Formulary product entries include the drug name, Drug Tier, and Requirements/Limits. The Requirements/Limits field will fully represent utilization management applied to that product (consolidated, not duplicated).
Each formulary product row identifies Drug Tier (e.g., 1 = Generic, 2 = Brand) and any applicable abbreviations (PA, QL, ST, AGE, NP, HCLV, LA, SP, OCh, OPT) in the Requirements/Limits column.
Examples of Requirements/Limits used in formulary entries: PA (Prior Authorization required); QL (Quantity Limit — e.g., 24 per 180 days); AGE (age range specified in the formulary); ST (Step Therapy required); NP (Not Preferred or requires non-preferred routing as defined by plan); HCLV (High-Cost Low Value — lower-cost alternatives required where available); LA (Limited Access — specialty pharmacy or limited distribution); SP (Specialty Pharmacy dispensing required); OCh (Oral Chemotherapy — may be subject to medical benefit rules); OPT (Optional/Excluded benefit categories such as ED, fertility, weight management where plan-specific exclusions apply).

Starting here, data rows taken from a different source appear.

Lemma confirm_start_without_user_data_witness :
  let env := visitorEnv (fun _ => statusReply (VStr "CONFIRMED")) (fun _ => acknowledged) in
  let w := sampleWorld signedIn joiningScreen in
  (getUserData env (localStorage w) = Normal VNull
   /\ truthy VNull && truthy (getPropOpt VNull "id") = false)
  /\ exists w', handleConfirmStartMeeting env w = (Normal tt, w')
                /\ isMeetingStarted (ui w') = false.
Proof.
  intros env w.
  split; [split; reflexivity|].
  destruct (confirm_start_without_user_data env w VNull)
    as (w' & H1 & _ & _ & _ & H2 & _); [reflexivity | reflexivity |].
  exists w'. repeat split; assumption.
Defined.

(** X18. When the status is CONFIRMED and the backend refuses the start
    mutation, the consultant is shown one notice: the fixed prefix followed
    by the message of the failure, which is the message of the response data,
    else their error field, else the message of the error, else a fixed
    default.  The prompt is closed, the loading flag is cleared and the
    meeting is not joined. *)
Theorem start_failure_shows_backend_message env w userData id cid tok st txt d e msg :
  getUserData env (localStorage w) = Normal userData ->
  truthy userData = true ->
  getProp userData "id" = Normal id ->
  truthy id = true ->
  toStringJs id = Normal cid ->
  localStorage w !! "accessToken" = Some tok ->
  tok <> "" ->
  fetchReply env (fetches w) = FetchResponse st txt (Some d) ->
  ((200 <=? st)%N && (st <=? 299)%N) = true ->
  getPropOpt d "status" = VStr "CONFIRMED" ->
  serviceReply env (calls w) = Throw e ->
  toStringJs (errorMessageOf e) = Normal msg ->
  exists w',
    handleConfirmStartMeeting env w = (Normal tt, w')
    /\ emits w w' [getAppointment env tok; startMutation env cid;
                   EErrorAlert ("Không thể bắt đầu buổi tư vấn: " +:+ msg)]
    /\ isMeetingStarted (ui w') = isMeetingStarted (ui w)
    /\ loading (ui w') = false
    /\ openStartDialog (ui w') = false.
Proof.
  intros Hu Ht Hid Hti Hcid Htok Hne Hrep Hok Hst Hsvc Hmsg.
  assert (Hst' : truthy (getPropOpt d "status") = true) by (rewrite Hst; reflexivity).
  pose proof (checkAppointmentStatus_accepted env
                (snd (setOpenStartDialog false (snd (setLoading true w))))
                userData id tok st txt d) as Hread.
  pose proof (requireUserData_ok env
                (snd (setOpenStartDialog false (snd (setLoading true w))))
                userData id) as Hreq.
  expose w. unfold_ui. unfold_monad. cbn in *.
  specialize (Hreq Hu Ht Hid Hti).
  destruct (Hread Hu Ht Hid Hti Htok Hne Hrep Hok Hst')
    as (w1 & Heq & Hem & Hfr & Hls & Hf).
  expose_result w1. open_frame Hfr.
  unfold handleConfirmStartMeeting, apiService_put, callService, startMutation,
    getAppointment.
  unfold_ui. unfold_monad. cbn.
  rewrite Hreq. cbn. rewrite Heq. cbn. rewrite (status_is_object _ Hst'). cbn.
  rewrite Hst. cbn. rewrite Hid. cbn. rewrite Hcid. cbn. rewrite Hsvc. cbn.
  rewrite Hmsg. cbn.
  eexists. split; [reflexivity|]. cbn. repeat split.
Qed.

Lemma start_failure_shows_backend_message_witness :
  let env := sampleEnv (fun _ => statusReply (VStr "CONFIRMED")) (fun _ => rejected) in
  let w := sampleWorld signedIn joiningScreen in
  (getUserData env (localStorage w) = Normal sampleUser
   /\ truthy sampleUser = true
   /\ getProp sampleUser "id" = Normal (VNum 7)
   /\ truthy (VNum 7) = true
   /\ toStringJs (VNum 7) = Normal "7"
   /\ localStorage w !! "accessToken" = Some "tok"
   /\ "tok" <> ""
   /\ fetchReply env (fetches w)
      = FetchResponse 200 "OK" (Some (VObj [("status", VStr "CONFIRMED")]))
   /\ ((200 <=? 200)%N && (200 <=? 299)%N) = true
   /\ getPropOpt (VObj [("status", VStr "CONFIRMED")]) "status" = VStr "CONFIRMED"
   /\ serviceReply env (calls w)
      = Throw (mkError "AxiosError" "Request failed with status code 500"
                       (VObj [("message", VStr "Internal error")]))
   /\ toStringJs (errorMessageOf
                    (mkError "AxiosError" "Request failed with status code 500"
                             (VObj [("message", VStr "Internal error")])))
      = Normal "Internal error")
  /\ exists w',
       handleConfirmStartMeeting env w = (Normal tt, w')
       /\ emits w w' [getAppointment env "tok"; startMutation env "7";
                      EErrorAlert ("Không thể bắt đầu buổi tư vấn: " +:+ "Internal error")].
Proof.
  intros env w.
  split; [repeat split; try reflexivity; discriminate|].
  destruct (start_failure_shows_backend_message env w sampleUser (VNum 7) "7" "tok"
              200%N "OK" (VObj [("status", VStr "CONFIRMED")])
              (mkError "AxiosError" "Request failed with status code 500"
                       (VObj [("message", VStr "Internal error")]))
              "Internal error")
    as (w' & H1 & H2 & _);
    [reflexivity | reflexivity | reflexivity | reflexivity | reflexivity | reflexivity
    | discriminate | reflexivity | reflexivity | reflexivity | reflexivity | reflexivity |].
  exists w'. repeat split; assumption.
Defined.

(** X19. When the status is CONFIRMED and the backend acknowledges the
    start mutation, the meeting is joined with the error cleared, and the
    loading flag, set at the confirmation, is still set.  The page shows the
    meeting all the same, with the participant id computed during that
    render: a started meeting is shown whatever the loading flag says. *)
Theorem confirmed_start_shows_meeting env w userData id cid tok st txt d r :
  getUserData env (localStorage w) = Normal userData ->
  truthy userData = true ->
  getProp userData "id" = Normal id ->
  truthy id = true ->
  toStringJs id = Normal cid ->
  localStorage w !! "accessToken" = Some tok ->
  tok <> "" ->
  fetchReply env (fetches w) = FetchResponse st txt (Some d) ->
  ((200 <=? st)%N && (st <=? 299)%N) = true ->
  getPropOpt d "status" = VStr "CONFIRMED" ->
  serviceReply env (calls w) = Normal r ->
  exists w',
    handleConfirmStartMeeting env w = (Normal tt, w')
    /\ emits w w' [getAppointment env tok; startMutation env cid;
                   ESuccessAlert "Bắt đầu buổi tư vấn thành công!"]
    /\ isMeetingStarted (ui w') = true
    /\ loading (ui w') = true
    /\ error (ui w') = ""
    /\ fst (render env w')
       = match fst (getParticipantId env w') with
         | Normal participantId =>
             Normal (ScreenMeeting (meetingId (ui w)) (participantName (ui w))
                                   participantId)
         | Throw e => Throw e
         end.
Proof.
  intros Hu Ht Hid Hti Hcid Htok Hne Hrep Hok Hst Hsvc.
  assert (Hst' : truthy (getPropOpt d "status") = true) by (rewrite Hst; reflexivity).
  pose proof (checkAppointmentStatus_accepted env
                (snd (setOpenStartDialog false (snd (setLoading true w))))
                userData id tok st txt d) as Hread.
  pose proof (requireUserData_ok env
                (snd (setOpenStartDialog false (snd (setLoading true w))))
                userData id) as Hreq.
  expose w. unfold_ui. unfold_monad. cbn in *.
  specialize (Hreq Hu Ht Hid Hti).
  destruct (Hread Hu Ht Hid Hti Htok Hne Hrep Hok Hst')
    as (w1 & Heq & Hem & Hfr & Hls & Hf).
  expose_result w1. open_frame Hfr.
  unfold handleConfirmStartMeeting, apiService_put, callService, startMutation,
    getAppointment, render.
  unfold_ui. unfold_monad. cbn.
  rewrite Hreq. cbn. rewrite Heq. cbn. rewrite (status_is_object _ Hst'). cbn.
  rewrite Hst. cbn. rewrite Hid. cbn. rewrite Hcid. cbn. rewrite Hsvc. cbn.
  eexists. split; [reflexivity|]. cbn.
  repeat (split; [reflexivity|]).
  match goal with
  | |- context [getParticipantId env ?w0] => destruct (getParticipantId env w0) as [[pid|e0] w2]
  end; reflexivity.
Qed.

When a product’s Requirements/Limits shows multiple restrictions, all listed restrictions apply as specified (do not assume any are optional). For example, an entry reading "PA; QL (24 per 180 days)" requires prior authorization and imposes the stated quantity limit.
Provider/Billing note: Prescribers must supply clinical justification and documentation for PA and other special requirements where requested. Failure to supply requested information may result in claim denial or non-coverage.